- [RECORDS]:
(* ===== verification/PagedirProps.v ===== *)
(** * Page directories map pages

    [pagedir_get_page] is the lookup function of a map from user pages to
    frames; [pagedir_set_page] adds a mapping, [pagedir_clear_page] removes one. *)
From S2P Require Import Prelude Bitmap BitmapFacts BitmapProps Mem CString CStringFacts Vaddr Palloc PallocFacts PallocProps Pagedir PagedirFacts.
Local Open Scope Z_scope.

Section props.
Context (init_page_dir init_ram_pages : Z).
Implicit Types (s : mmu) (pd va : Z).

Lemma wp_pde_create {S} pt (s : S) (Q : Z → S → Prop) :
  pt `mod` 4096 = 0 → PHYS_BASE ≤ pt < 2 ^ 32 → Q (pt - PHYS_BASE + 7) s → wp (pde_create pt) s Q.
Proof.
  intros Hal Hr HQ. unfold pde_create. wp_step. apply wp_assert; [rewrite pg_ofs_mod; by apply Z.eqb_eq|].
  wp_step. apply wp_vtop; [done|]. wp_step. rewrite <- !Z.lor_assoc.
  change (Z.lor PTE_U (Z.lor PTE_P PTE_W)) with 7. rewrite lor_flags; [done| |lia].
  unfold PHYS_BASE. rewrite Zminus_mod, Hal. done.
Qed.

Lemma wp_pte_create_user {S} pg (w : bool) (s : S) (Q : Z → S → Prop) :
  pg `mod` 4096 = 0 → PHYS_BASE ≤ pg < 2 ^ 32 → Q (pg - PHYS_BASE + (if w then 7 else 5)) s →
  wp (pte_create_user pg w) s Q.
Proof.
  intros Hal Hr HQ. unfold pte_create_user, pte_create_kernel.
  wp_step. wp_step. apply wp_assert; [rewrite pg_ofs_mod; by apply Z.eqb_eq|].
  wp_step. apply wp_vtop; [done|]. wp_steps. rewrite <- !Z.lor_assoc.
  assert (Z.lor PTE_P (Z.lor (if w then PTE_W else 0) PTE_U) = if w then 7 else 5) as -> by (by destruct w).
  rewrite lor_flags; [done| |destruct w; lia]. unfold PHYS_BASE. rewrite Zminus_mod, Hal. done.
Qed.
(* ===== verification/CStdio.v ===== *)
(** * lib/stdio.c: formatted output

    Programs over any state that contains a memory ([mem_of], for [%s]
    arguments) and an [output] function for characters.  A format is the list
    of its characters (formats are literals in this code base); going past its
    terminator is a fault.  Arguments are the 32-bit words of the stack, so a
    64-bit argument is two of them, the low one first. *)
From stdpp Require Import strings.
From S2P Require Import Prelude Mem CString CStdlib.
Local Open Scope Z_scope.

Definition chars (s : string) : list Z := (λ a, Z.of_N (Ascii.N_of_ascii a)) <$> String.list_ascii_of_string s.

Definition MINUS : Z := 1.
Definition PLUS : Z := 2.
Definition SPACE : Z := 4.
Definition POUND : Z := 8.
Definition ZERO : Z := 16.
Definition GROUP : Z := 32.
Inductive arg_type := CHAR | SHORT | INT | INTMAX | LONG | LONGLONG | PTRDIFFT | SIZET.
Record printf_conversion := Conv { flags : Z; width : Z; precision : Z; type : arg_type }.
Record integer_base := IBase { base : Z; digits : list Z; x_char : Z; group : Z }.

Definition base_d := IBase 10 (chars "0123456789") 0 3.
Definition base_o := IBase 8 (chars "01234567") 0 3.
Definition base_x := IBase 16 (chars "0123456789abcdef") 120 4.
Definition base_X := IBase 16 (chars "0123456789ABCDEF") 88 4.

(** A test of a flag, [c->flags & f]. *)
Definition has (fl f : Z) : bool := negb (Z.land fl f =? 0).
(** [*format]: the terminator behind the last character. *)
Definition cur (fmt : list Z) : Z := default 0 (head fmt).

Definition flag_of (c : Z) : option Z :=
  if c =? 45 then Some MINUS else if c =? 43 then Some PLUS else if c =? 32 then Some SPACE
  else if c =? 35 then Some POUND else if c =? 48 then Some ZERO else if c =? 39 then Some GROUP else None.
Fixpoint parse_flags (fl : Z) (fmt : list Z) : Z * list Z :=
  match fmt with
  | c :: r => match flag_of c with Some f => parse_flags (Z.lor fl f) r | None => (fl, fmt) end
  | [] => (fl, [])
  end.
Fixpoint parse_number (v : Z) (fmt : list Z) : Z * list Z :=
  match fmt with
  | c :: r => if isdigit c then parse_number (s32 (v * 10 + c - 48)) r else (v, fmt)
  | [] => (v, [])
  end.
(** [va_arg (args, int)]. *)
Definition va_int (args : list Z) : option (Z * list Z) :=
  match args with w :: r => Some (s32 w, r) | [] => None end.
(** A width or precision: [*] takes an argument. *)
Definition parse_star (fmt args : list Z) : option (Z * list Z * list Z) :=
  if cur fmt =? 42 then '(v, args) ← va_int args; Some (v, tail fmt, args)
  else let '(v, fmt) := parse_number 0 fmt in Some (v, fmt, args).
Definition parse_type (fmt : list Z) : arg_type * list Z :=
  let c := cur fmt in
  if c =? 104 then if cur (tail fmt) =? 104 then (CHAR, tail (tail fmt)) else (SHORT, tail fmt)
  else if c =? 106 then (INTMAX, tail fmt)
  else if c =? 108 then if cur (tail fmt) =? 108 then (LONGLONG, tail (tail fmt)) else (LONG, tail fmt)
  else if c =? 116 then (PTRDIFFT, tail fmt)
  else if c =? 122 then (SIZET, tail fmt)
  else (INT, fmt).

Definition parse_conversion (fmt args : list Z) : option (list Z * printf_conversion * list Z) :=
  let '(fl, fmt) := parse_flags 0 fmt in
  let fl := if has fl MINUS then Z.land fl (Z.lnot ZERO) else fl in
  let fl := if has fl PLUS then Z.land fl (Z.lnot SPACE) else fl in
  '(w, fmt, args) ← parse_star fmt args;
  let '(w, fl) := if w <? 0 then (s32 (- w), Z.lor fl MINUS) else (w, fl) in
  '(p, fmt, args) ← (if cur fmt =? 46 then
      '(p, fmt, args) ← parse_star (tail fmt) args;
      Some (if p <? 0 then -1 else p, fmt, args)
    else Some (-1, fmt, args));
  let fl := if 0 <=? p then Z.land fl (Z.lnot ZERO) else fl in
  let '(ty, fmt) := parse_type fmt in
  Some (fmt, Conv fl w p ty, args).

(** The digits of [value], last one first, as [format_integer] collects them
    in its buffer. *)
Fixpoint digit_loop (fuel : nat) (b : integer_base) (fl value cnt : Z) : option (list Z) :=
  match fuel with
  | O => None
  | S n =>
      if 0 <? value then
        rest ← digit_loop n b fl (value `div` base b) (cnt + 1);
        Some ((if has fl GROUP && (0 <? cnt) && (cnt `mod` group b =? 0) then [44] else []) ++
              nth (Z.to_nat (value `mod` base b)) (digits b) 0 :: rest)
      else Some []
  end.
(** The contents of the buffer; it has room for 64 characters. *)
Definition integer_buf (value : Z) (b : integer_base) (c : printf_conversion) : option (list Z) :=
  buf ← digit_loop 65 b (flags c) value 0;
  let precision := if precision c <? 0 then 1 else precision c in
  let buf := buf ++ replicate (Z.to_nat (Z.min precision 63) - length buf) 48 in
  let buf := if has (flags c) POUND && (base b =? 8) && negb (bool_decide (last buf = Some 48))
             then buf ++ [48] else buf in
  if Z.of_nat (length buf) <=? 64 then Some buf else None.

(** The value of an argument, as 64-bit number. *)
Definition va_long (args : list Z) : option (Z * list Z) :=
  match args with lo :: hi :: r => Some (u64 (u32 lo + 2 ^ 32 * hi), r) | _ => None end.
Definition signed_arg (ty : arg_type) (args : list Z) : option (Z * list Z) :=
  match ty with
  | CHAR => '(v, r) ← va_int args; Some (sext 8 v, r)
  | SHORT => '(v, r) ← va_int args; Some (sext 16 v, r)
  | INT | LONG | PTRDIFFT => va_int args
  | INTMAX | LONGLONG => '(v, r) ← va_long args; Some (s64 v, r)
  | SIZET => '(v, r) ← va_int args;
      let v := u32 v in Some (if 2 ^ 32 `div` 2 - 1 <? v then v - (2 ^ 32 - 1) - 1 else v, r)
  end.
Definition unsigned_arg (ty : arg_type) (args : list Z) : option (Z * list Z) :=
  match ty with
  | CHAR => '(v, r) ← va_int args; Some (v `mod` 2 ^ 8, r)
  | SHORT => '(v, r) ← va_int args; Some (v `mod` 2 ^ 16, r)
  | INT | LONG | SIZET => '(v, r) ← va_int args; Some (u32 v, r)
  | INTMAX | LONGLONG => va_long args
  | PTRDIFFT => '(v, r) ← va_int args; Some (Z.land (u64 v) (2 ^ 32 - 1), r)
  end.

Section printf.
Context {S : Type} (mem_of : S → mem) (output : Z → M S unit).

Definition output_dup (ch cnt : Z) : M S unit := for_upto (Z.to_nat cnt) (λ _, output ch).
Fixpoint emit (cs : list Z) : M S unit :=
  match cs with [] => mret tt | c :: r => output c ;; emit r end.

Definition format_integer (value : Z) (is_signed negative : bool) (b : integer_base)
    (c : printf_conversion) : M S unit :=
  let fl := flags c in
  let sign :=
    if is_signed then
      if has fl PLUS then if negative then 45 else 43
      else if has fl SPACE then if negative then 45 else 32
      else if negative then 45 else 0
    else 0 in
  let x := if has fl POUND && negb (value =? 0) then x_char b else 0 in
  buf ← the (integer_buf value b c);
  let pad_cnt := width c - Z.of_nat (length buf) - (if negb (x =? 0) then 2 else 0)
                 - (if negb (sign =? 0) then 1 else 0) in
  let pad_cnt := if pad_cnt <? 0 then 0 else pad_cnt in
  (if negb (has fl (Z.lor MINUS ZERO)) then output_dup 32 pad_cnt else mret tt) ;;
  (if negb (sign =? 0) then output sign else mret tt) ;;
  (if negb (x =? 0) then output 48 ;; output x else mret tt) ;;
  (if has fl ZERO then output_dup 48 pad_cnt else mret tt) ;;
  emit (reverse buf) ;;
  (if has fl MINUS then output_dup 32 pad_cnt else mret tt).

(** [get i] is [string[i]]. *)
Definition format_string (get : Z → M S Z) (length : Z) (c : printf_conversion) : M S unit :=
  (if (length <? width c) && negb (has (flags c) MINUS) then output_dup 32 (width c - length) else mret tt) ;;
  for_upto (Z.to_nat length) (λ i, ch ← get (Z.of_nat i); output ch) ;;
  (if (length <? width c) && has (flags c) MINUS then output_dup 32 (width c - length) else mret tt).

(** Reading the strings among the arguments. *)
Definition peek {A} (m : M mem A) : M S A :=
  o ← gets (λ s, match m (mem_of s) with Ok (a, _) => Ok a | Err e => Err e end);
  match o with Ok a => mret a | Err e => throw e end.
(** A string in memory, or one of the source's literals. *)
Definition literal (cs : list Z) (i : Z) : M S Z := the ((cs ++ [0]) !! Z.to_nat i).

(** One conversion: its character, its options, its arguments.  The result is
    the rest of the arguments; [None] is a conversion that is not supported. *)
Definition convert (ch : Z) (c : printf_conversion) (args : list Z) : M S (option (list Z)) :=
  if (ch =? 100) || (ch =? 105) then
    '(v, args) ← the (signed_arg (type c) args);
    format_integer (if v <? 0 then u64 (- v) else v) true (v <? 0) base_d c ;; mret (Some args)
  else if (ch =? 111) || (ch =? 117) || (ch =? 120) || (ch =? 88) then
    '(v, args) ← the (unsigned_arg (type c) args);
    let b := if ch =? 111 then base_o else if ch =? 117 then base_d else if ch =? 120 then base_x else base_X in
    format_integer v false false b c ;; mret (Some args)
  else if ch =? 99 then
    '(v, args) ← the (va_int args);
    format_string (λ _, mret (v `mod` 256)) 1 c ;; mret (Some args)
  else if ch =? 115 then
    '(v, args) ← the (va_int args);
    let s := u32 v in
    (if s =? 0 then
       let null := chars "(null)" in
       let n := Z.of_nat (length null) in
       format_string (literal null) (if u32 (precision c) <? n then u32 (precision c) else n) c
     else
       n ← peek (strnlen s (u32 (precision c)));
       format_string (λ i, peek (load (s + i))) n c) ;;
    mret (Some args)
  else if ch =? 112 then
    '(v, args) ← the (va_int args);
    format_integer (u32 v) false false base_x (Conv POUND (width c) (precision c) (type c)) ;; mret (Some args)
  else mret None.

Definition unsupported (ch : Z) : list Z :=
  if existsb (Z.eqb ch) (chars "feEgGn") then chars "<<no %%%c in kernel>>" else chars "<<no %%%c conversion>>".

Fixpoint __vprintf (fuel : nat) (fmt args : list Z) : M S unit :=
  match fuel with
  | O => throw EFuel
  | Datatypes.S n =>
      match fmt with
      | [] => mret tt
      | c :: fmt =>
          if negb (c =? 37) then output c ;; __vprintf n fmt args
          else if cur fmt =? 37 then output 37 ;; __vprintf n (tail fmt) args
          else
            '(fmt, conv, args) ← the (parse_conversion fmt args);
            r ← convert (cur fmt) conv args;
            args ← match (r : option (list Z)) with
                   | Some args => mret args
                   | None => __vprintf n (unsupported (cur fmt)) [cur fmt] ;; mret args
                   end;
            match fmt with
            | [] => throw EFault
            | _ :: fmt => __vprintf n fmt args
            end
      end
  end.

(** Enough for the format and a message about an unsupported conversion. *)
Definition vprintf (fmt args : list Z) : M S unit := __vprintf (32 + length fmt) fmt args.
End printf.

(** ** Output to a buffer

    [length] and [max_length] are of type [int], so the conversion of
    [buf_size - 1] wraps around. *)
Record vsnprintf_aux := VAux { va_mem : mem; va_p : Z; va_length : Z; va_max : Z }.

Definition vsnprintf_helper (ch : Z) : M vsnprintf_aux unit :=
  a ← gets id;
  if va_length a <? va_max a then
    zoom va_mem (λ m a, VAux m (va_p a) (va_length a) (va_max a)) (store (va_p a) ch) ;;
    modify (λ a, VAux (va_mem a) (va_p a + 1) (s32 (va_length a + 1)) (va_max a))
  else modify (λ a, VAux (va_mem a) (va_p a) (s32 (va_length a + 1)) (va_max a)).

Definition vsnprintf (buffer buf_size : Z) (fmt args : list Z) : M mem Z := λ m,
  match vprintf va_mem vsnprintf_helper fmt args
          (VAux m buffer 0 (if 0 <? buf_size then s32 (buf_size - 1) else 0)) with
  | Err e => Err e
  | Ok (_, a) =>
      if 0 <? buf_size then
        match store (va_p a) 0 (va_mem a) with
        | Ok (_, m) => Ok (va_length a, m)
        | Err e => Err e
        end
      else Ok (va_length a, va_mem a)
  end.

Definition snprintf (buffer buf_size : Z) (fmt args : list Z) : M mem Z := vsnprintf buffer buf_size fmt args.

(** ** Output to the console: the characters so far, last one first *)
Definition console : Type := mem * list Z.
Definition putchar (ch : Z) : M console unit := modify (λ '(m, out), (m, ch :: out)).
Definition printf (fmt args : list Z) : M console unit := vprintf fst putchar fmt args.

Definition print_human_readable_size (size : Z) : M console unit :=
  if size =? 1 then printf (chars "1 byte") []
  else
    r ← loop 5 (λ '(size, fp),
      match fp with
      | f :: ((_ :: _) as more) => if 1024 <=? size then mret (inl (size `div` 1024, more)) else mret (inr (size, f))
      | [f] => mret (inr (size, f))
      | [] => throw EFault
      end) (size, ["bytes"; "kB"; "MB"; "GB"; "TB"]);
    let '(size, f) := r in
    printf (chars "%llu ") [u32 size; size `div` 2 ^ 32] ;; printf (chars f) [].

Definition isprint (c : Z) : bool := (32 <=? c) && (c <? 127).

(** The lines of [hex_dump]; the bytes are read when they are printed. *)
Definition hex_byte (buf i : Z) : M console Z := peek fst (load (buf + i)).
Definition hex_line (ofs buf start stop : Z) (ascii : bool) : M console unit :=
  printf (chars "%08jx  ") [ofs `div` 16 * 16; 0] ;;
  for_upto (Z.to_nat start) (λ _, printf (chars "   ") []) ;;
  for_upto (Z.to_nat (stop - start)) (λ k,
    let i := start + Z.of_nat k in
    b ← hex_byte buf (i - start);
    printf (chars "%02hhx%c") [b; if i =? 7 then 45 else 32]) ;;
  (if ascii then
     for_upto (Z.to_nat (16 - stop)) (λ _, printf (chars "   ") []) ;;
     printf (chars "|") [] ;;
     for_upto (Z.to_nat start) (λ _, printf (chars " ") []) ;;
     for_upto (Z.to_nat (stop - start)) (λ k,
       b ← hex_byte buf (Z.of_nat k);
       printf (chars "%c") [if isprint b then b else 46]) ;;
     for_upto (Z.to_nat (16 - stop)) (λ _, printf (chars " ") []) ;;
     printf (chars "|") []
   else mret tt) ;;
  printf [10] [].
Definition hex_dump (ofs buf size : Z) (ascii : bool) : M console unit :=
  loop (S (Z.to_nat size)) (λ '(ofs, buf, size),
    if 0 <? size then
      let start := ofs `mod` 16 in
      let stop := if size <? 16 - start then start + size else 16 in
      let n := stop - start in
      hex_line ofs buf start stop ascii ;;
      mret (inl (u32 (ofs + n), u32 (buf + n), size - n))
    else mret (inr tt)) (ofs, buf, size).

- [BRIEF]: In the data above, start at the line that has "Definition SPACE : Z := 4.", stop after the line that has "Record printf_conversion := Conv", and print every line in between exactly as it stands.

- [FINAL ANSWER]:
Definition SPACE : Z := 4.
Definition POUND : Z := 8.
Definition ZERO : Z := 16.
Definition GROUP : Z := 32.
Inductive arg_type := CHAR | SHORT | INT | INTMAX | LONG | LONGLONG | PTRDIFFT | SIZET.
Record printf_conversion := Conv { flags : Z; width : Z; precision : Z; type : arg_type }.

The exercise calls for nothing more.